I just had this question in an exam and was unsure how to complete some parts using the Stars and Bars method.
Problem as follows:
How many solutions has the equation:
$x_1 + x_2 + x_3 + x_4 + x_5 + x_6 = 78$
If $x_1, x_2, x_3, x_4, x_5, x_6$ are non-negative integers and:
a) there are no further restrictions
b) all of $x_1, x_2, x_3, x_4, x_5, x_6$ are odd numbers
c) at least one of $x_1, x_2, x_3, x_4, x_5, x_6$ is greater than or equal to 30.
My attempts if they are worth anything, I believe I'm not familar enough with the method which lead to me misusing it:
a) This one was straight foward, I got $\binom{83}{5}$, by defintion of the method.

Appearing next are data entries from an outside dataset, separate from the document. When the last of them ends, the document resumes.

(* ===== verification/Randomization.v ===== *)
(** * Per-mRID randomization of event timing (events/randomization.py)

    [random.randint] is the environment's: [randint i m] is what the [i]-th
    draw of a call returns for [random.randint(0, m)]. *)

From S2P Require Import Prelude Controls.

Record RandCache := mkRand {
  rc_cache : dict bytes (Z * Z);   (* mRID -> (start_offset, duration_offset) *)
  rc_expiry : dict bytes Z;        (* mRID -> effective end *)
}.

Definition empty_rand : RandCache := mkRand [] [].

Definition compute_offset (randint : Z → Z) (value : option Z) : Z :=
  match value with
  | None => 0
  | Some raw =>
      if raw =? 0 then 0
      else
        let magnitude := Z.abs raw in
        let sign := if 0 <? raw then 1 else -1 in
        sign * randint magnitude
  end.

(** [get_offsets] reads only the event's mRID and randomization fields. *)
Definition get_offsets (randint : nat → Z → Z) (mrid : bytes) (rand_start rand_duration : option Z)
    (start duration : Z) (rc : RandCache) : (Z * Z) * RandCache :=
  match dict_get mrid (rc_cache rc) with
  | Some offsets => (offsets, rc)
  | None =>
      let start_offset := compute_offset (randint 0%nat) rand_start in
      let dur_offset := compute_offset (randint 1%nat) rand_duration in
      ((start_offset, dur_offset),
       mkRand (dict_set mrid (start_offset, dur_offset) (rc_cache rc))
              (dict_set mrid (start + start_offset + duration + dur_offset) (rc_expiry rc)))
  end.

Definition RAND_GRACE : Z := 10.

(** The deletion loop; [None] is the [KeyError] of a missing key. *)
Fixpoint delete_entries (expired : list bytes) (rc : RandCache) : option RandCache :=
  match expired with
  | [] => Some rc
  | mrid :: rest =>
      c ← dict_del_key mrid (rc_cache rc);
      e ← dict_del_key mrid (rc_expiry rc);
      delete_entries rest (mkRand c e)
  end.

Definition rand_prune (now grace : Z) (rc : RandCache) : option RandCache :=
  delete_entries (filter (λ me, me.2 + grace < now) (rc_expiry rc)).*1 rc.

Definition override_start_offset (mrid : bytes) (new_start_offset raw_start raw_duration : Z)
    (rc : RandCache) : RandCache :=
  match dict_get mrid (rc_cache rc) with
  | None => rc
  | Some (_, dur_offset) =>
      mkRand (dict_set mrid (new_start_offset, dur_offset) (rc_cache rc))
             (dict_set mrid (raw_start + new_start_offset + raw_duration + dur_offset)
                       (rc_expiry rc))
  end.

(** ** Invariant: the two dictionaries hold the same mRIDs *)

Record rand_wf (rc : RandCache) : Prop := {
  rand_cache_wf : dict_wf (rc_cache rc);
  rand_expiry_wf : dict_wf (rc_expiry rc);
  rand_same_keys : ∀ m, m ∈ dict_keys (rc_cache rc) ↔ m ∈ dict_keys (rc_expiry rc);
}.

Lemma get_offsets_wf randint mrid rs rd s d rc :
  rand_wf rc → rand_wf (get_offsets randint mrid rs rd s d rc).2.
Proof.
  intros [Hc He Hk]. unfold get_offsets. destruct (dict_get mrid (rc_cache rc)); [done|].
  constructor; cbn; auto with py. intros m. rewrite !elem_of_dict_set_keys, Hk. done.
Qed.

Lemma override_wf mrid o s d rc : rand_wf rc → rand_wf (override_start_offset mrid o s d rc).
Proof.
  intros [Hc He Hk]. unfold override_start_offset.
  destruct (dict_get mrid (rc_cache rc)) as [[? ?]|]; [|done].
  constructor; cbn; auto with py. intros m. rewrite !elem_of_dict_set_keys, Hk. done.
Qed.

Lemma delete_entries_ok ms rc :
  rand_wf rc → NoDup ms → (∀ m, m ∈ ms → m ∈ dict_keys (rc_expiry rc)) →
  ∃ rc', delete_entries ms rc = Some rc' ∧ rand_wf rc' ∧
    (∀ m, dict_get m (rc_cache rc') = if decide (m ∈ ms) then None else dict_get m (rc_cache rc)) ∧
    (∀ m, dict_get m (rc_expiry rc') = if decide (m ∈ ms) then None else dict_get m (rc_expiry rc)).
Proof.
  intros Hwf Hnd. revert rc Hwf. induction Hnd as [|m ms Hm Hnd IH]; intros rc Hwf Hin.
  - exists rc. split; [done|]. split; [done|].
    split; intros; rewrite decide_False by apply not_elem_of_nil; done.
  - cbn [delete_entries]. destruct Hwf as [Hc He Hk].
    assert (m ∈ dict_keys (rc_expiry rc)) as Hme by (apply Hin; left).
    assert (m ∈ dict_keys (rc_cache rc)) as Hmc by (by apply Hk).
    unfold dict_del_key. apply dict_mem_spec in Hme as ->. apply dict_mem_spec in Hmc as ->. cbn.
    destruct (IH (mkRand (dict_del m (rc_cache rc)) (dict_del m (rc_expiry rc))))
      as (rc' & -> & Hwf' & Hg1 & Hg2).
    + constructor; cbn; auto with py. intros m'. rewrite !dict_del_keys, Hk. done.
    + intros m' Hm'. cbn. apply dict_del_keys. split; [apply Hin; by right|]. congruence.
    + exists rc'. split; [done|]. split; [done|].
      split; intros m'; rewrite ?Hg1, ?Hg2; cbn; rewrite dict_get_del;
        repeat case_decide; set_solver.
Qed.

Lemma rand_prune_ok now grace rc :
  rand_wf rc →
  ∃ rc', rand_prune now grace rc = Some rc' ∧ rand_wf rc' ∧
    ∀ m e, dict_get m (rc_expiry rc) = Some e →
      dict_get m (rc_cache rc') = (if e + grace <? now then None else dict_get m (rc_cache rc)).
Proof.
  intros Hwf. unfold rand_prune.
  set (ms := (filter _ _).*1).
  assert (∀ m e, dict_get m (rc_expiry rc) = Some e → m ∈ ms ↔ e + grace < now) as Hms.
  { intros m e He. unfold ms. rewrite list_elem_of_fmap. setoid_rewrite list_elem_of_filter. split.
    - intros ([m' e'] & -> & Hlt & Hin). cbn in *.
      apply (dict_elem_get _ _ _ (rand_expiry_wf _ Hwf)) in Hin. congruence.
    - intros Hlt. exists (m, e). split; [done|]. split; [done|]. by apply dict_get_elem. }
  destruct (delete_entries_ok ms rc) as (rc' & Hd & Hwf' & Hg & _).
  - done.
  - apply (dict_filter_wf (λ me : bytes * Z, me.2 + grace < now)), Hwf.
  - intros m. unfold ms. rewrite list_elem_of_fmap. setoid_rewrite list_elem_of_filter.
    intros ([m' e'] & -> & _ & Hin). apply list_elem_of_fmap. by exists (m', e').
  - exists rc'. split; [done|]. split; [done|]. intros m e He. rewrite Hg.
    specialize (Hms m e He). destruct (Z.ltb_spec (e + grace) now); case_decide; try done; naive_solver lia.
Qed.

(** ** Properties *)

Lemma compute_offset_range (randint : Z → Z) (value : option Z) :
  (∀ m, 0 <= m → 0 <= randint m <= m) →
  Z.min 0 (default 0 value) <= compute_offset randint value <= Z.max 0 (default 0 value).
Proof.
  intros Hr. destruct value as [v|]; cbn; [|lia].
  specialize (Hr (Z.abs v) ltac:(lia)).
  destruct (Z.eqb_spec v 0); [lia|]. destruct (Z.ltb_spec 0 v); lia.
Qed.

Lemma get_offsets_cached randint mrid rs rd s d rc o :
  dict_get mrid (rc_cache rc) = Some o → (get_offsets randint mrid rs rd s d rc).1 = o.
Proof. intros H. unfold get_offsets. by rewrite H. Qed.

Lemma get_offsets_stores randint mrid rs rd s d rc :
  dict_get mrid (rc_cache (get_offsets randint mrid rs rd s d rc).2) =
  Some (get_offsets randint mrid rs rd s d rc).1.
Proof.
  unfold get_offsets. destruct (dict_get mrid (rc_cache rc)) eqn:E; [done|].
  apply dict_get_set_eq.
Qed.

Section Determinism.
Context (randint : nat → Z → Z).
Hypothesis randint_range : ∀ i m, 0 <= m → 0 <= randint i m <= m.

(** The offsets drawn for a new event lie between zero and the event's
    randomization value, with its sign; every later call for that mRID,
    whatever it draws and however often the cache is pruned while the
    event's effective end is not more than the grace past, returns the same
    offsets, and pruning never raises [KeyError]. *)
Theorem offsets_in_range_and_stable (mrid : bytes) (rs rd : option Z) (start duration : Z)
    (rc : RandCache) (now : Z) :
  rand_wf rc → dict_get mrid (rc_cache rc) = None →
  let '((so, dof), rc1) := get_offsets randint mrid rs rd start duration rc in
  Z.min 0 (default 0 rs) <= so <= Z.max 0 (default 0 rs) ∧
  Z.min 0 (default 0 rd) <= dof <= Z.max 0 (default 0 rd) ∧
  ∃ rc2, rand_prune now RAND_GRACE rc1 = Some rc2 ∧
    (now <= start + so + duration + dof + RAND_GRACE →
     ∀ randint' rs' rd' start' duration',
       (get_offsets randint' mrid rs' rd' start' duration' rc2).1 = (so, dof)).
Proof.
  intros Hwf Hnew. pose proof (get_offsets_wf randint mrid rs rd start duration rc Hwf) as Hwf1.
  unfold get_offsets in *. rewrite Hnew in *. cbn [snd] in Hwf1.
  split; [apply compute_offset_range; intros; by apply randint_range|]. split; [apply compute_offset_range; intros; by apply randint_range|].
  destruct (rand_prune_ok now RAND_GRACE _ Hwf1) as (rc2 & Hp & _ & Hget).
  exists rc2. split; [done|]. intros Hnow randint' rs' rd' s' d'.
  apply get_offsets_cached. erewrite Hget; [|cbn; apply dict_get_set_eq].
  rewrite (proj2 (Z.ltb_ge _ _)) by lia. cbn. apply dict_get_set_eq.
Qed.
End Determinism.

Lemma offsets_in_range_and_stable_witness :
  let '((so, dof), _) := get_offsets (λ _ m, m) "E1" (Some (-60)) (Some 30) 1000 600 empty_rand in
  so = -60 ∧ dof = 30 ∧ Z.min 0 (-60) <= so <= Z.max 0 (-60).
Proof.
  assert (rand_wf empty_rand) as Hwf by (split; [constructor|constructor|done]).
  pose proof (offsets_in_range_and_stable (λ _ m, m) ltac:(intros; lia) "E1" (Some (-60)) (Some 30)
                1000 600 empty_rand 1500 Hwf eq_refl) as H.
  vm_compute in H |- *. destruct H as (H & _). repeat split; try reflexivity; apply H.
Defined.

b) I'm certain I got this part wrong. I used my result from part (a), and minused it by the number of solutions where $x_1 + x_2 + x_3 + x_4 + x_5 + x_6 = 78$ is even. I.e. where we $x_1, x_2, x_3, x_4, x_5, x_6$ represent two stars such that $x_1 + x_2 + x_3 + x_4 + x_5 + x_6 = 39$.
So the final calculation was $\binom{83}{5}$ – $\binom{44}{5}$, but this doesn't make numerical sense. $\ddot\frown$
c) Not too sure about this one either. I tried 'reserving' 30 stars such that $x_1 + x_2 + x_3 + x_4 + x_5 + x_6 = 48$, so $\binom{53}{5}$.
Similarly for the other case where there is some $x_i$ and $x_j$ are both greater than 30 so I 'reserve' 60 stars such that $x_1 + x_2 + x_3 + x_4 + x_5 + x_6 = 18$ so $\binom{18}{5}$.
Then I added the two together such that $\binom{18}{5} + \binom{53}{5} $
Best Answer
Hint on b)
Find the number of solutions of $z_{1}+\cdots+z_{6}=36$ under no restrictions.
This comes to the same as finding the number of solutions of $y_{1}+\cdots+y_{6}=72$ under condition that all numbers are even.
And on its turn it comes to the same as finding the number of solutions of $x_{1}+\cdots+x_{6}=78$ under condition that all numbers are odd.
This by taking $y_i=2z_i$ and $x_{i}=y_{i}+1=2z_{i}+1$.